**Your objective**.
Each entry here needs to be given again exactly.

**The input**.
------------------------------

(** ** Binary64 arithmetic

    Facts of IEEE 754 arithmetic that the statements about the
    Standardizer rest on, from the specification of the primitive floats:
    dividing by 1 and subtracting 0 change nothing, a finite value minus
    itself is 0, and a quotient by a zero is never finite. *)

Section FloatFacts.

Import PrimFloat SpecFloat FloatOps FloatAxioms.
Local Open Scope Z_scope.

Ltac to_binint :=
  change IntDef.Z.sub with Z.sub in *; change IntDef.Z.add with Z.add in *;
  change IntDef.Z.min with Z.min in *; change IntDef.Z.max with Z.max in *;
  change IntDef.Z.leb with Z.leb in *; change IntDef.Z.eqb with Z.eqb in *;
  change IntDef.Z.shiftl with Z.shiftl in *;
  change IntDef.Z.div_eucl with Z.div_eucl in *.

Lemma Prim2SF_one : Prim2SF 1%float = S754_finite false 4503599627370496 (-52).
Proof. reflexivity. Qed.

Lemma Prim2SF_zero : Prim2SF 0%float = S754_zero false.
Proof. reflexivity. Qed.

Lemma div_eucl_mul (a b : Z) : 0 < b -> Z.div_eucl (a * b) b = (a, 0).
Proof.
  intros Hb.
  assert (H : Z.div_eucl (a * b) b = ((a * b) / b, (a * b) mod b)).
  { unfold Z.div, Z.modulo. destruct (Z.div_eucl (a * b) b). reflexivity. }
  rewrite H, Z.div_mul, Z.mod_mul by lia. reflexivity.
Qed.

Lemma bounded_inv (m : positive) (e : Z) :
  bounded prec emax m e = true ->
  Z.max (Z.pos (digits2_pos m) + e - 53) (-1074) = e /\ e <= 971.
Proof.
  unfold bounded, canonical_mantissa, fexp, emin, prec, emax.
  intros Hb. apply andb_true_iff in Hb. destruct Hb as [Hc He].
  apply Z.eqb_eq in Hc. apply Z.leb_le in He. split; [exact Hc | exact He].
Qed.

Lemma binary_round_aux_exact (s : bool) (m : positive) (e : Z) :
  bounded prec emax m e = true ->
  binary_round_aux prec emax s (Z.pos m) e loc_Exact = S754_finite s m e.
Proof.
  intros Hb. destruct (bounded_inv m e Hb) as [Hc He].
  unfold binary_round_aux, shr_fexp, fexp, emin, prec, emax.
  cbn [Zdigits2 shr_record_of_loc]. to_binint.
  change (3 - 1024 - 53) with (-1074).
  replace (Z.max (Z.pos (digits2_pos m) + e - 53) (-1074) - e) with 0 by lia.
  cbn [shr shr_m loc_of_shr_record round_nearest_even Zdigits2 shr_record_of_loc].
  replace (Z.max (Z.pos (digits2_pos m) + e - 53) (-1074) - e) with 0 by lia.
  cbn [shr shr_m].
  change (1024 - 53) with 971.
  apply Z.leb_le in He. now rewrite He.
Qed.

Lemma SFdiv_one (s : bool) (m : positive) (e : Z) :
  bounded prec emax m e = true ->
  SFdiv prec emax (S754_finite s m e) (S754_finite false 4503599627370496 (-52))
  = S754_finite s m e.
Proof.
  intros Hb. destruct (bounded_inv m e Hb) as [Hc He].
  set (d := Z.pos (digits2_pos m)) in *.
  assert (Hd : 0 < d) by (unfold d; lia).
  unfold SFdiv, SFdiv_core_binary, fexp, emin.
  cbn [Zdigits2]. fold d. to_binint.
  change (Z.pos (digits2_pos 4503599627370496)) with 53.
  unfold prec, emax. change (3 - 1024 - 53) with (-1074).
  rewrite xorb_false_r.
  destruct (Z.eq_dec e (-1074)) as [->|Hne].
  - replace (Z.min (Z.max (d + -1074 - (53 + -52) - 53) (-1074)) (-1074 - -52))
      with (-1074) by lia.
    change (-1074 - -52 - -1074) with 52.
    cbv iota. rewrite Z.shiftl_mul_pow2 by lia.
    change (2 ^ 52) with 4503599627370496.
    rewrite (div_eucl_mul (Z.pos m) 4503599627370496 eq_refl).
    change (new_location 4503599627370496 0) with loc_Exact.
    cbv iota beta. apply (binary_round_aux_exact s m (-1074) Hb).
  - assert (Hd53 : d = 53) by lia.
    replace (Z.min (Z.max (d + e - (53 + -52) - 53) (-1074)) (e - -52))
      with (e - 1) by lia.
    replace (e - -52 - (e - 1)) with 53 by lia.
    cbv iota. rewrite Z.shiftl_mul_pow2 by lia.
    replace (Z.pos m * 2 ^ 53) with (Z.pos m~0 * 4503599627370496) by lia.
    rewrite (div_eucl_mul (Z.pos m~0) 4503599627370496 eq_refl).
    change (new_location 4503599627370496 0) with loc_Exact.
    cbv iota beta.
    unfold binary_round_aux, shr_fexp, fexp, emin, prec, emax.
    cbn [Zdigits2 shr_record_of_loc digits2_pos]. to_binint.
    rewrite Pos2Z.inj_succ. fold d.
    change (3 - 1024 - 53) with (-1074).
    replace (Z.max (Z.succ d + (e - 1) - 53) (-1074) - (e - 1)) with 1 by lia.
    cbn [shr iter_pos shr_1 orb shr_m loc_of_shr_record round_nearest_even
         Zdigits2 shr_record_of_loc].
    fold d.
    replace (Z.max (d + (e - 1 + 1) - 53) (-1074) - (e - 1 + 1)) with 0 by lia.
    cbn [shr shr_m].
    replace (e - 1 + 1) with e by lia.
    change (1024 - 53) with 971.
    apply Z.leb_le in He. now rewrite He.
Qed.

Lemma div_one (x : float) : (x / 1)%float = x.
Proof.
  apply Prim2SF_inj. rewrite div_spec, Prim2SF_one.
  pose proof (Prim2SF_valid x) as Hv.
  unfold SF64div.
  destruct (Prim2SF x) as [s|s| |s m e];
    [cbn; now rewrite xorb_false_r | cbn; now rewrite xorb_false_r
     | reflexivity | apply SFdiv_one, Hv].
Qed.

Lemma sub_zero (x : float) : (x - 0)%float = x.
Proof.
  apply Prim2SF_inj. rewrite sub_spec, Prim2SF_zero.
  destruct (Prim2SF x) as [[]|[]| |s m e]; reflexivity.
Qed.

Lemma eqb_zero_inv (s : float) :
  (s =? 0)%float = true -> exists b, Prim2SF s = S754_zero b.
Proof.
  rewrite eqb_spec, Prim2SF_zero.
  destruct (Prim2SF s) as [b|[]| |[] m e]; cbn; try discriminate.
  intros _. now exists b.
Qed.

Lemma div_zero_not_finite (x s : float) :
  (s =? 0)%float = true -> is_finite (x / s)%float = false.
Proof.
  intros Hs. destruct (eqb_zero_inv s Hs) as [b Hb].
  unfold is_finite, is_nan, is_infinity.
  rewrite !eqb_spec, abs_spec, div_spec, Hb.
  change (Prim2SF infinity) with (S754_infinity false).
  destruct (Prim2SF x) as [[]|[]| |[] m e], b; reflexivity.
Qed.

------------------------------

**Exercise solution**.
(** ** Binary64 arithmetic

    Facts of IEEE 754 arithmetic that the statements about the
    Standardizer rest on, from the specification of the primitive floats:
    dividing by 1 and subtracting 0 change nothing, a finite value minus
    itself is 0, and a quotient by a zero is never finite. *)

Section FloatFacts.

Import PrimFloat SpecFloat FloatOps FloatAxioms.
Local Open Scope Z_scope.

Ltac to_binint :=
  change IntDef.Z.sub with Z.sub in *; change IntDef.Z.add with Z.add in *;
  change IntDef.Z.min with Z.min in *; change IntDef.Z.max with Z.max in *;
  change IntDef.Z.leb with Z.leb in *; change IntDef.Z.eqb with Z.eqb in *;
  change IntDef.Z.shiftl with Z.shiftl in *;
  change IntDef.Z.div_eucl with Z.div_eucl in *.

Lemma Prim2SF_one : Prim2SF 1%float = S754_finite false 4503599627370496 (-52).
Proof. reflexivity. Qed.

Lemma Prim2SF_zero : Prim2SF 0%float = S754_zero false.
Proof. reflexivity. Qed.

Lemma div_eucl_mul (a b : Z) : 0 < b -> Z.div_eucl (a * b) b = (a, 0).
Proof.
  intros Hb.
  assert (H : Z.div_eucl (a * b) b = ((a * b) / b, (a * b) mod b)).
  { unfold Z.div, Z.modulo. destruct (Z.div_eucl (a * b) b). reflexivity. }
  rewrite H, Z.div_mul, Z.mod_mul by lia. reflexivity.
Qed.

Lemma bounded_inv (m : positive) (e : Z) :
  bounded prec emax m e = true ->
  Z.max (Z.pos (digits2_pos m) + e - 53) (-1074) = e /\ e <= 971.
Proof.
  unfold bounded, canonical_mantissa, fexp, emin, prec, emax.
  intros Hb. apply andb_true_iff in Hb. destruct Hb as [Hc He].
  apply Z.eqb_eq in Hc. apply Z.leb_le in He. split; [exact Hc | exact He].
Qed.

Lemma binary_round_aux_exact (s : bool) (m : positive) (e : Z) :
  bounded prec emax m e = true ->
  binary_round_aux prec emax s (Z.pos m) e loc_Exact = S754_finite s m e.
Proof.
  intros Hb. destruct (bounded_inv m e Hb) as [Hc He].
  unfold binary_round_aux, shr_fexp, fexp, emin, prec, emax.
  cbn [Zdigits2 shr_record_of_loc]. to_binint.
  change (3 - 1024 - 53) with (-1074).
  replace (Z.max (Z.pos (digits2_pos m) + e - 53) (-1074) - e) with 0 by lia.
  cbn [shr shr_m loc_of_shr_record round_nearest_even Zdigits2 shr_record_of_loc].
  replace (Z.max (Z.pos (digits2_pos m) + e - 53) (-1074) - e) with 0 by lia.
  cbn [shr shr_m].
  change (1024 - 53) with 971.
  apply Z.leb_le in He. now rewrite He.
Qed.

Lemma SFdiv_one (s : bool) (m : positive) (e : Z) :
  bounded prec emax m e = true ->
  SFdiv prec emax (S754_finite s m e) (S754_finite false 4503599627370496 (-52))
  = S754_finite s m e.
Proof.
  intros Hb. destruct (bounded_inv m e Hb) as [Hc He].
  set (d := Z.pos (digits2_pos m)) in *.
  assert (Hd : 0 < d) by (unfold d; lia).
  unfold SFdiv, SFdiv_core_binary, fexp, emin.
  cbn [Zdigits2]. fold d. to_binint.
  change (Z.pos (digits2_pos 4503599627370496)) with 53.
  unfold prec, emax. change (3 - 1024 - 53) with (-1074).
  rewrite xorb_false_r.
  destruct (Z.eq_dec e (-1074)) as [->|Hne].
  - replace (Z.min (Z.max (d + -1074 - (53 + -52) - 53) (-1074)) (-1074 - -52))
      with (-1074) by lia.
    change (-1074 - -52 - -1074) with 52.
    cbv iota. rewrite Z.shiftl_mul_pow2 by lia.
    change (2 ^ 52) with 4503599627370496.
    rewrite (div_eucl_mul (Z.pos m) 4503599627370496 eq_refl).
    change (new_location 4503599627370496 0) with loc_Exact.
    cbv iota beta. apply (binary_round_aux_exact s m (-1074) Hb).
  - assert (Hd53 : d = 53) by lia.
    replace (Z.min (Z.max (d + e - (53 + -52) - 53) (-1074)) (e - -52))
      with (e - 1) by lia.
    replace (e - -52 - (e - 1)) with 53 by lia.
    cbv iota. rewrite Z.shiftl_mul_pow2 by lia.
    replace (Z.pos m * 2 ^ 53) with (Z.pos m~0 * 4503599627370496) by lia.
    rewrite (div_eucl_mul (Z.pos m~0) 4503599627370496 eq_refl).
    change (new_location 4503599627370496 0) with loc_Exact.
    cbv iota beta.
    unfold binary_round_aux, shr_fexp, fexp, emin, prec, emax.
    cbn [Zdigits2 shr_record_of_loc digits2_pos]. to_binint.
    rewrite Pos2Z.inj_succ. fold d.
    change (3 - 1024 - 53) with (-1074).
    replace (Z.max (Z.succ d + (e - 1) - 53) (-1074) - (e - 1)) with 1 by lia.
    cbn [shr iter_pos shr_1 orb shr_m loc_of_shr_record round_nearest_even
         Zdigits2 shr_record_of_loc].
    fold d.
    replace (Z.max (d + (e - 1 + 1) - 53) (-1074) - (e - 1 + 1)) with 0 by lia.
    cbn [shr shr_m].
    replace (e - 1 + 1) with e by lia.
    change (1024 - 53) with 971.
    apply Z.leb_le in He. now rewrite He.
Qed.

Lemma div_one (x : float) : (x / 1)%float = x.
Proof.
  apply Prim2SF_inj. rewrite div_spec, Prim2SF_one.
  pose proof (Prim2SF_valid x) as Hv.
  unfold SF64div.
  destruct (Prim2SF x) as [s|s| |s m e];
    [cbn; now rewrite xorb_false_r | cbn; now rewrite xorb_false_r
     | reflexivity | apply SFdiv_one, Hv].
Qed.

Lemma sub_zero (x : float) : (x - 0)%float = x.
Proof.
  apply Prim2SF_inj. rewrite sub_spec, Prim2SF_zero.
  destruct (Prim2SF x) as [[]|[]| |s m e]; reflexivity.
Qed.

Lemma eqb_zero_inv (s : float) :
  (s =? 0)%float = true -> exists b, Prim2SF s = S754_zero b.
Proof.
  rewrite eqb_spec, Prim2SF_zero.
  destruct (Prim2SF s) as [b|[]| |[] m e]; cbn; try discriminate.
  intros _. now exists b.
Qed.

Lemma div_zero_not_finite (x s : float) :
  (s =? 0)%float = true -> is_finite (x / s)%float = false.
Proof.
  intros Hs. destruct (eqb_zero_inv s Hs) as [b Hb].
  unfold is_finite, is_nan, is_infinity.
  rewrite !eqb_spec, abs_spec, div_spec, Hb.
  change (Prim2SF infinity) with (S754_infinity false).
  destruct (Prim2SF x) as [[]|[]| |[] m e], b; reflexivity.
Qed.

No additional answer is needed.